#### [Exercise]
Return, word for word, the lines of the listing below from the one with "[-> | Hne]; cbn." through the one with "unfold restoreCache. wp_run; run_simpl.", and no other lines.

#### [Supplied records]

(** * Heap Memory Manager (hmm_reduced.c): a shallow embedding

    The allocator engine of [src/HMM_Reduced/hmm_reduced.c] is embedded
    over a byte-level model of the static array [heap].  The target is
    LP64 and little-endian (x86-64): [size_t], [uintptr_t] and pointers
    are 64 bits wide, [int] is 32 bits wide, unsigned arithmetic wraps
    around modulo [2^64], and

      struct BlockHeader { size_t size; BlockHeader *next; int free; }

    is laid out with [size] at offset 0, [next] at offset 8, [free] at
    offset 16 and [sizeof (BlockHeader) = 24].

    Pointers are absolute addresses.  The address of [heap[0]] is the
    section variable [heap_base].  An access that leaves the array is
    undefined behaviour in C and is the outcome [Undefined] here; the two
    loops of the program take a fuel argument and answer [Timeout] when it
    runs out. *)

From Stdlib Require Import ZArith List Bool Lia.
Import ListNotations.
Open Scope Z_scope.

(** ** Outcomes of a run *)

Inductive outcome (A : Type) : Type :=
| Done (a : A)
| Undefined
| Timeout.

Arguments Done {A} a.
Arguments Undefined {A}.
Arguments Timeout {A}.
(** C10: [isFeatureAvailable()] is true exactly when [getArchiveLocation]
    returns a location, and both are decided by [GHRUNNER_CACHE] being set
    to a non-empty string.  When [isFeatureAvailable()] is false,
    [restoreCache] never reports a hit: it returns [undefined] for every
    call that passes validation (and throws the [ValidationError]
    otherwise), and neither it nor [saveCache] makes a call to the store. *)
Theorem feature_available_iff_location env w :
  (isFeatureAvailable env = true <->
   exists loc, outcome (getArchiveLocation env w) = Return (Some loc))
  /\ (isFeatureAvailable env = true <->
      exists top, GHRUNNER_CACHE env = Some top /\ top <> "")
  /\ (isFeatureAvailable env = false ->
      (forall paths primaryKey restoreKeys options x,
         let r := restoreCache env paths primaryKey restoreKeys options x w in
         (outcome r = Return None \/ is_ValidationError (outcome r))
         /\ (paths <> [] ->
             (length (primaryKey :: default [] restoreKeys) <= 10)%nat ->
             Forall (fun k => ~ invalid_key k) (primaryKey :: default [] restoreKeys) ->
             outcome r = Return None)
         /\ no_store_call (events r))
      /\ (forall paths key options x,
            no_store_call (events (saveCache env paths key options x w)))).
Proof.
  split; [| split].
  - destruct (isFeatureAvailable env) eqn:Hav.
    + rewrite (getArchiveLocation_on env w Hav). cbn. split; eauto.
    + rewrite (getArchiveLocation_off env w Hav). cbn.
      split; [discriminate | intros [loc Hloc]; discriminate].
  - unfold isFeatureAvailable, js_truthy.
    destruct (GHRUNNER_CACHE env) as [top |].
    + destruct (String.eqb_spec top "") as [-> | Hne]; cbn.
      * split; [discriminate | intros (top & [= <-] & Hne); congruence].
      * split; eauto.
    + split; [discriminate | intros (top & Htop & _); discriminate].
  - intros Hoff. split.
    + intros paths primaryKey restoreKeys options x r. subst r.
      destruct paths as [| p paths'].
      { rewrite restoreCache_no_paths. cbn.
        split; [right; eexists; reflexivity |]. split; [congruence | reflexivity]. }
      change (wp (restoreCache env (p :: paths') primaryKey restoreKeys options x) w
                (fun r =>
                   (outcome r = Return None \/ is_ValidationError (outcome r))
                   /\ (p :: paths' <> [] ->
                       (length (primaryKey :: default [] restoreKeys) <= 10)%nat ->
                       Forall (fun k => ~ invalid_key k)
                              (primaryKey :: default [] restoreKeys) ->
                       outcome r = Return None)
                   /\ no_store_call (events r))).
      unfold restoreCache. wp_run; run_simpl.
      * split; [right; eexists; reflexivity |]. split; [| reflexivity].
        intros _ Hlen _. apply Nat.ltb_lt in Hc. lia.
      * split; [auto |]. split; [auto | reflexivity].
      * split; [right; eexists; reflexivity |]. split; [| reflexivity].
        intros _ _ Hvalid. rewrite (for_of_checkKey_valid _ w Hvalid) in Hkeys.
        discriminate.
    + intros paths key options x.
      destruct paths as [| p paths'].
      { rewrite saveCache_no_paths. reflexivity. }
      change (wp (saveCache env (p :: paths') key options x) w
                (fun r => no_store_call (events r))).
      unfold saveCache. wp_run; run_simpl; reflexivity.
Qed.

End Lookup.

(* ===================================================================== *)
(** ** Saving *)
(* ===================================================================== *)

(** Split a hypothesis [In e evs] over an explicit list of events. *)
Ltac in_events Hin :=
  cbn [In] in Hin;
  repeat (destruct Hin as [Hin | Hin]);
  try discriminate Hin; try contradiction.

(** The size test of cache.ts 185 against what is known of the size. *)
Ltac size_test :=
  match goal with
  | Hlt : (CacheFileSizeLimit <? _)%Z = true |- _ => apply Z.ltb_lt in Hlt; lia
  | Hge : (CacheFileSizeLimit <? _)%Z = false |- _ => apply Z.ltb_ge in Hge; lia
  end.

Section Saving.

Context {W : Type} {H : Host W}.
Implicit Types (w : W) (env : ProcessEnv).

(** C2: what the code does with an archive over the limit.  When the
    archive that [saveCache] has packaged measures more than 10 GiB, the
    error that reports the measured size and the limit is raised inside
    the [try] block, but it is caught there and logged as a warning:
    [saveCache] returns -1 where the claim, and the docstring of
    [saveCache], have it throw.  No call reaches the backing store. *)
Theorem oversized_archive_not_saved env w paths key options x p sz :
  let r := saveCache env paths key options x w in
  In (EvArchiveSize p (Return sz)) (events r) ->
  CacheFileSizeLimit < sz ->
  outcome r = Return (-1)
  /\ In (EvLog Warning ("Failed to save: " +:+ over_limit_message sz)) (events r)
  /\ no_store_call (events r).
Proof.
  intros r. subst r. revert p sz.
  destruct paths as [| p0 paths'].
  { rewrite saveCache_no_paths. intros p sz []. }
  change (wp (saveCache env (p0 :: paths') key options x) w (fun r =>
    forall p sz,
      In (EvArchiveSize p (Return sz)) (events r) ->
      CacheFileSizeLimit < sz ->
      outcome r = Return (-1)
      /\ In (EvLog Warning ("Failed to save: " +:+ over_limit_message sz)) (events r)
      /\ no_store_call (events r))).
  destruct (isFeatureAvailable env) eqn:Hav.
  all: unfold saveCache; wp_run.
  all: intros p sz Hin Hbig; in_events Hin.
  all: injection Hin as -> ->.
  all: try size_test.
  all: cbn [err_message Error]; split; [reflexivity |]; split; [| reflexivity].
  all: cbn [In]; auto 20.
Qed.

(** What makes [saveCache] return 1: [backend.saveCache] came back, and
    it comes back from a failed write as it does from a successful one. *)
Lemma store_failure_reported_as_saved env w paths key options x e :
  let r := saveCache env paths key options x w in
  (exists src dst, In (EvCopyFile src dst (Throw e)) (events r))
  \/ (exists d, In (EvMkdir d (Throw e)) (events r)) ->
  outcome r = Return 1
  /\ In (EvLog Warning ("saveCache: failed to save archive: " +:+ js_toString e))
        (events r).
Proof.
  intros r. subst r.
  destruct paths as [| p0 paths'].
  { rewrite saveCache_no_paths. intros [(src & dst & []) | (d & [])]. }
  change (wp (saveCache env (p0 :: paths') key options x) w (fun r =>
    (exists src dst, In (EvCopyFile src dst (Throw e)) (events r))
    \/ (exists d, In (EvMkdir d (Throw e)) (events r)) ->
    outcome r = Return 1
    /\ In (EvLog Warning ("saveCache: failed to save archive: " +:+ js_toString e))
          (events r))).
  destruct (isFeatureAvailable env) eqn:Hav.
  all: unfold saveCache; wp_run.
  all: intros [(src & dst & Hin) | (d & Hin)]; in_events Hin.
  all: injection Hin as <-; try subst.
  all: split; [reflexivity | cbn [In]; auto 20].
Qed.

(** And it comes back from an unconfigured store in the same way. *)
Lemma unavailable_store_reported_as_saved env w paths key options x p sz :
  let r := saveCache env paths key options x w in
  isFeatureAvailable env = false ->
  In (EvArchiveSize p (Return sz)) (events r) ->
  sz <= CacheFileSizeLimit ->
  outcome r = Return 1 /\ no_store_call (events r).
Proof.
  intros r Hav. subst r. revert p sz.
  destruct paths as [| p0 paths'].
  { rewrite saveCache_no_paths. intros p sz []. }
  change (wp (saveCache env (p0 :: paths') key options x) w (fun r =>
    forall p sz,
      In (EvArchiveSize p (Return sz)) (events r) ->
      sz <= CacheFileSizeLimit ->
      outcome r = Return 1 /\ no_store_call (events r))).
  unfold saveCache; wp_run.
  all: intros p sz Hin Hsmall; in_events Hin.
  all: injection Hin as -> ->.
  all: try size_test.
  all: split; reflexivity.
Qed.

End Saving.

(* ===================================================================== *)
(** ** Restoring *)
(* ===================================================================== *)

Section Restoring.

Context {W : Type} {H : Host W}.
Implicit Types (w : W) (env : ProcessEnv).
(** * Ollama-File-Assistant: sandboxed file operations and tool dispatch

    A shallow embedding of [src/filesystem_server.py] (the class
    [MCPFilesystemServer]) and of the tool-call half of
    [src/desktop_agent.py] (the class [DesktopAgent]).

    Conventions of the embedding.
    - A Python [str] is the list of its code points ([list N]); [len] is
      [length].  Bytes are numbers below 256.
    - The file system is a finite map from absolute, resolved paths (lists
      of components below [/]) to nodes.  A node is a regular file, a
      directory, or a socket, which stands for the special files: the
      entries for which both [is_file()] and [is_dir()] answer [False].
      Every name has a node of its own: there is no symbolic link and no
      second name for a file (a hard link) in these file systems, and
      permission failures are left out.  The module [Links] has the
      operations of the delete-all macro over a file system with
      symbolic links, and agrees with the operations here where there is
      none.  The platform is POSIX, the library that of CPython 3.11.
    - A path string goes through the encoding of the operating system
      interface before any call: for a string with a NUL or with a
      surrogate that does not encode, [resolve()] raises [ValueError]
      or its subclass [UnicodeEncodeError], as [os.lstat] does.
    - [async def] bodies run to completion without interleaving; a method
      is a function from the file system to a result and a file system.
      The state survives an exception: a mutation made before a [raise]
      stays.
    - What depends on the interpreter's Unicode tables or on the process
      environment is a field of the class [Env]. *)

From Stdlib Require Import ZArith NArith Lia Bool.
From Stdlib Require Import Ascii String DecimalString.
From stdpp Require Import gmap list.

Abbreviation str := (list N).
Abbreviation path := (list (list N)).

#### [Exercise output]
    + destruct (String.eqb_spec top "") as [-> | Hne]; cbn.
      * split; [discriminate | intros (top & [= <-] & Hne); congruence].
      * split; eauto.
    + split; [discriminate | intros (top & Htop & _); discriminate].
  - intros Hoff. split.
    + intros paths primaryKey restoreKeys options x r. subst r.
      destruct paths as [| p paths'].
      { rewrite restoreCache_no_paths. cbn.
        split; [right; eexists; reflexivity |]. split; [congruence | reflexivity]. }
      change (wp (restoreCache env (p :: paths') primaryKey restoreKeys options x) w
                (fun r =>
                   (outcome r = Return None \/ is_ValidationError (outcome r))
                   /\ (p :: paths' <> [] ->
                       (length (primaryKey :: default [] restoreKeys) <= 10)%nat ->
                       Forall (fun k => ~ invalid_key k)
                              (primaryKey :: default [] restoreKeys) ->
                       outcome r = Return None)
                   /\ no_store_call (events r))).
      unfold restoreCache. wp_run; run_simpl.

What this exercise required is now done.